Heureusement, ça change. Artv propose deux émissions sur le thème des arts visuels cet automne. La plus ambitieuse arrive de New York, où une quatorzaine d'artistes visuels bataillent de semaine en semaine dans Les Règles de l'art, traduction de Work of Art: The Next Great Artist. Chaque épisode les suit dans une création rapide sur un thème ou une technique imposés. L'enjeu: une expo muséale et du fric.
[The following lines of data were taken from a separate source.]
(* ===== verification/MultiCrank.v ===== *)
(** * The crank of the merge service

    The absorb of a parked commit, the husks, the thaws of aborted merges and
    the owed captures, as steps that return and evolve
    ([MultiService.evolves]); their composition is [service_ok].  The section
    [reports] says of each resolution what the state it is reported in shows
    ([justified]), and that this is so at the end of the step that reports it
    ([service_justified]). *)

From S2P Require Import Prelude Bytes Num Quorum Progress ProgressMap Conf Tracker ConfChange.
From S2P Require Import ConfChangeProps Config Lease Prng ReadOnly Data Frame Entry Storage Shape.
From S2P Require Import EngineStable Restart Forwarded Wire Message Codec Endpoint Merge.
From S2P Require Import Invariant Persistence Replication Election Propose Handlers Commit Apply.
From S2P Require Import Boot Reads Snapshot Append Drive VoteFrame Frames ApplyFrame HandlerFrame.
From S2P Require Import Vote BootFrame SnapshotFrame VoteDrive Multi MultiRemove MultiFork.
From S2P Require Import MultiRelay MultiVerbs MultiMerge MultiInv MultiSteps MultiForkSteps.
From S2P Require Import MultiService.

Section service.
Context {G I F R L S St : Type} `{!NodeId G, !NodeId I, !StateMachine F, !Rng R}.
Context `{!LogStore L, !StableStore I S, !StableWriteLaws I S, !GroupStores G L S St, !FloorStore G St}.
Context {DG : Data G} {DI : Data I} {BS : BuffaSizes} {DC : Data sm_command} {DS : Data sm_snapshot}.
Context {BD : BuffaDecode} {BE : BuffaEncode} {BC : Buffa PbConfChangeV2}.
Abbreviation Endpoint := (Endpoint I F R).
Abbreviation MultiRaft := (MultiRaft G I F R).
Context {Q : gset G}.
Abbreviation mr_ok := (mr_ok (Q := Q)).
Abbreviation Svc := (Svc G I F R St).
Abbreviation evolves := (evolves (Q := Q)).
Abbreviation mid := (mid (Q := Q)).
Abbreviation returns := (returns (Q := Q) (I := I) (F := F) (R := R) (St := St)).
Implicit Types (m : MultiRaft) (ep sep tep : Endpoint) (x y : Svc) (now : Now) (g tgid source : G).
Implicit Types (r : MergeResolution G).


(** ** The absorb *)

(** A group the steps from [x] to [y] report as merged away. *)
Definition names x y g : Prop :=
  ∃ new r, sv_res y = sv_res x ++ new ∧ r ∈ new ∧ res_source r = Some g.

Lemma names_resolved x r g : res_source r = Some g → names x (resolved r x) g.
Proof. exists [r], r. split_and!; [done|by left|done]. Qed.

Lemma names_before T x y z g : evolves T x y → names y z g → names x z g.
Proof.
  intros [_ _ _ (n & Hr & _)] (n' & r & Hr' & Hin & Hs). exists (n ++ n'), r.
  rewrite Hr', Hr, app_assoc. set_solver.
Qed.

Lemma names_after T x y z g : names x y g → evolves T y z → names x z g.
Proof.
  intros (n & r & Hr & Hin & Hs) [_ _ _ (n' & Hr' & _)]. exists (n ++ n'), r.
  rewrite Hr', Hr, app_assoc. set_solver.
Qed.

(** The removal of one group, and what reports it. *)
Lemma evolves_removed T s x m' z :
  (mr_ok None (sv_m x) → mr_ok None m') → hosted m' = hosted (sv_m x) ∖ {[ s ]} → guards_le (sv_m x) m' →
  evolves T (x <| sv_m := m' |>) z → (T s → s ∈ hosted (sv_m x) → names (x <| sv_m := m' |>) z s) →
  evolves T x z.
Proof.
  intros Ho Hd Hl [Ho' Hd' Hl' (new & Hr & Ht & Hg)] Hn. cbn in *.
  constructor; [auto|set_solver|by etrans|].
  exists new. split_and!; [done| |done]. intros g HT Hx Hz. destruct (decide (g = s)) as [->|Hne].
  - destruct (Hn HT Hx) as (new' & r & Hr' & ? & ?). cbn in Hr'. rewrite Hr' in Hr.
    apply app_inv_head in Hr as ->. eauto.
  - apply Ht; [done|set_solver|done].
Qed.

Lemma evolves_stop_dirty T g why x : evolves T x (on_m (λ m, mark_dirty g (fail_stop g why m)) x).
Proof. etrans; [|exact (evolves_dirty T g (on_m (fail_stop g why) x))]. apply evolves_fail_stop. Qed.

Lemma evolves_priors T t l x : evolves T x (foldl (λ x prior, resolved (ResMerged prior t) x) x l).
Proof. apply evolves_foldl. intros. by apply evolves_resolved. Qed.

Lemma mark_dirty_events g m : g ∈ mr_dirty_events_set (mark_dirty g m).
Proof.
  unfold mark_dirty. set (m1 := mark_events g (mark_msgs g m)).
  assert (H1 : g ∈ mr_dirty_events_set m1). { unfold m1, mark_events. case_decide; [done|]. cbn. set_solver. }
  unfold note_if_poisoned, mark_forks. repeat case_match; done.
Qed.

(** The event raised right behind the marks is attended by them. *)
Lemma emit_marked g d m : mr_ok None (mark_dirty g m) → mr_ok None (upd_group g (emit_merged d) (mark_dirty g m)).
Proof.
  intros Hok. destruct (mr_groups (mark_dirty g m) !! g) as [ep|] eqn:Hg; [|by rewrite upd_group_None].
  rewrite (upd_group_Some _ _ _ _ Hg). pose proof (mark_dirty_attends g m ep Hg) as [Hm _ Hf Hp].
  eapply mr_ok_set; [done| | |done].
  - apply (call_step (L := L) (S := S)). constructor.
  - intros _. constructor; [exact Hm| |exact Hf|exact Hp].
    intros _. apply mark_dirty_events.
Qed.

Lemma absorb_failed_ok T tgid source debts x :
  evolves T x (absorb_failed tgid source debts x) ∧ names x (absorb_failed tgid source debts x) source.
Proof.
  unfold absorb_failed. set (y := on_m _ x). assert (Hy : evolves T x y).
  { apply evolves_on; [|by rewrite hosted_note, hosted_upd|same_guards]. intros.
    apply note_if_poisoned_ok, mr_ok_upd_quiet; [|done]. intros. apply (quiet_pin_failed_capture (L := L) (S := S)). }
  split; [etrans; [exact Hy|by apply evolves_resolved]|].
  eapply names_before; [exact Hy|by apply names_resolved].
Qed.

Lemma absorb_now_ok T tgid source inherited debts merged x y :
  mid tgid x y →
  evolves T x (absorb_now (L := L) (S := S) tgid source inherited debts merged y)
  ∧ names x (absorb_now (L := L) (S := S) tgid source inherited debts merged y) source.
Proof.
  intros Hxy. unfold absorb_now. pose proof (mid_stage_capture (Q := Q) (L := L) (S := S) tgid y) as Hm.
  destruct (stage_capture tgid y) as [[] y1]; cbn [snd] in Hm.
  - assert (Hz : evolves T x (match merged with Some d => on_m (upd_group tgid (emit_merged d))
                                (on_m (mark_dirty tgid) y1) | None => on_m (mark_dirty tgid) y1 end)).
    { etrans; [apply evolves_mid; by etrans|]. destruct merged; [|reflexivity].
      apply evolves_on; [apply emit_marked|apply hosted_upd|same_guards]. }
    cbv zeta. set (z := match merged with Some _ => _ | None => _ end) in *. clearbody z.
    split; [etrans; [exact Hz|]; etrans; [|apply evolves_priors]; by apply evolves_resolved|].
    eapply names_before; [exact Hz|]. eapply names_after; [|apply (evolves_priors T)]. by apply names_resolved.
  - destruct (absorb_failed_ok T tgid source debts (on_m (mark_dirty tgid) y1)) as [He Hn].
    assert (Hz : evolves T x (on_m (mark_dirty tgid) y1)) by (apply evolves_mid; by etrans).
    split; [by etrans|by eapply names_before].
Qed.

(** [source] is down; the target reports it, parked as it was. *)
Lemma absorb_source_ok T tgid source block inherited sep x :
  source ∉ hosted (sv_m x) →
  (∀ tep, mr_groups (sv_m x) !! tgid = Some tep → block = AcbDefer →
          is_Some (mrg_pending_apply (ep_merge tep))) →
  let y := absorb_source (L := L) (S := S) tgid source block inherited sep x in
  evolves T x y ∧ (tgid ∈ hosted (sv_m x) → names x y source).
Proof.
  intros Hs Hb. unfold absorb_source. destruct (take_capture_debts sep) as [debts sep'].
  destruct (mr_groups (sv_m x) !! tgid) as [tep|] eqn:Hg.
  2: { split; [reflexivity|]. intros [? ?]%hosted_elem. congruence. }
  pose proof (call_step (L := L) (S := S) _ _ (CallResolveMerge (L := L) (S := S) tep (ep_fsm sep'))) as Hst.
  assert (Hd : block = AcbDefer → is_poisoned (resolve_pending_merge (ep_fsm sep') tep).2 = false →
               is_Some (resolve_pending_merge (ep_fsm sep') tep).1).
  { intros Hbl. destruct (Hb tep eq_refl Hbl) as [p Hp]. unfold resolve_pending_merge. rewrite Hp. cbv zeta.
    by destruct (sm_absorb _ _) as [[] ?]; [eexists|]. }
  destruct (resolve_pending_merge (ep_fsm sep') tep) as [merged tep']. cbn [fst snd] in *. cbv zeta.
  assert (Hm : mid tgid x (on_m (set_group tgid tep') x)) by by eapply mid_set.
  set (y := on_m _ x) in *. clearbody y. destruct (is_poisoned tep').
  - set (z := on_m _ y). assert (Hz : evolves T x z).
    { pose (pinned := on_m (upd_group tgid (pin_failed_capture (recovery_pin_keys source debts))) y).
      etrans; [|exact (evolves_note T tgid (on_m (mark_dirty tgid) pinned))].
      apply evolves_mid. etrans; [exact Hm|]. apply mid_upd. intros. apply (quiet_pin_failed_capture (L := L) (S := S)). }
    split; [etrans; [exact Hz|by apply evolves_resolved]|].
    intros _. eapply names_before; [exact Hz|by apply names_resolved].
  - case_bool_decide as Hdef; [|by edestruct absorb_now_ok; eauto].
    destruct (Hd Hdef eq_refl) as [d ->]. set (z := on_m _ y). assert (Hz : evolves T x z).
    { apply (evolves_mid T tgid x (on_m (upd_group tgid _) y)). etrans; [exact Hm|]. apply mid_upd. intros ep.
      etrans; apply (call_step (L := L) (S := S)); constructor. }
    split; [etrans; [exact Hz|apply evolves_resolved]|].
    + intros g [= <-] Hin. apply Hs. by apply (ev_dom _ _ _ Hz).
    + intros _. eapply names_before; [exact Hz|by apply names_resolved].
Qed.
Cette première mouture a été présentée l'an dernier par la chaîne Bravo!.Et puis, il y a Vu par hasard, série originale québécoise bâtie autour de quelques-unes des milliers d'oeuvres d'art public produites dans le cadre du programme d'intégration des arts à l'architecture du ministère de la Culture, le programme dit du 1 %. Chacun des six épisodes de 22 minutes présente quelques oeuvres, toujours sur le même modèle: d'abord le témoignage d'«usagers» de l'immeuble où est intégrée l'oeuvre, puis des explications de l'artiste entrecoupées d'images de la réalisation.
Le premier volet diffusé cette semaine lie deux sculpteurs québécois réputés, deux amoureux du métal intégrant des mots dans leurs créations. Chacun présente deux oeuvres.
Rose-Marie E. Goulet a installé un extrait de La Leçon, de Ionesco, devant le théâtre Denise-Pelletier rénové. L'oeuvre s'intitule La (les) Leçon(s) plurielle(s). Le personnage du professeur parle dans l'extrait choisi, un hommage bien à propos pour une salle dédiée à l'éducation théâtrale depuis des décennies. En plus, la tirade provient d'un rôle réputé difficile à rendre: «Papillon, eureka, Trafalgar, papi, papa...».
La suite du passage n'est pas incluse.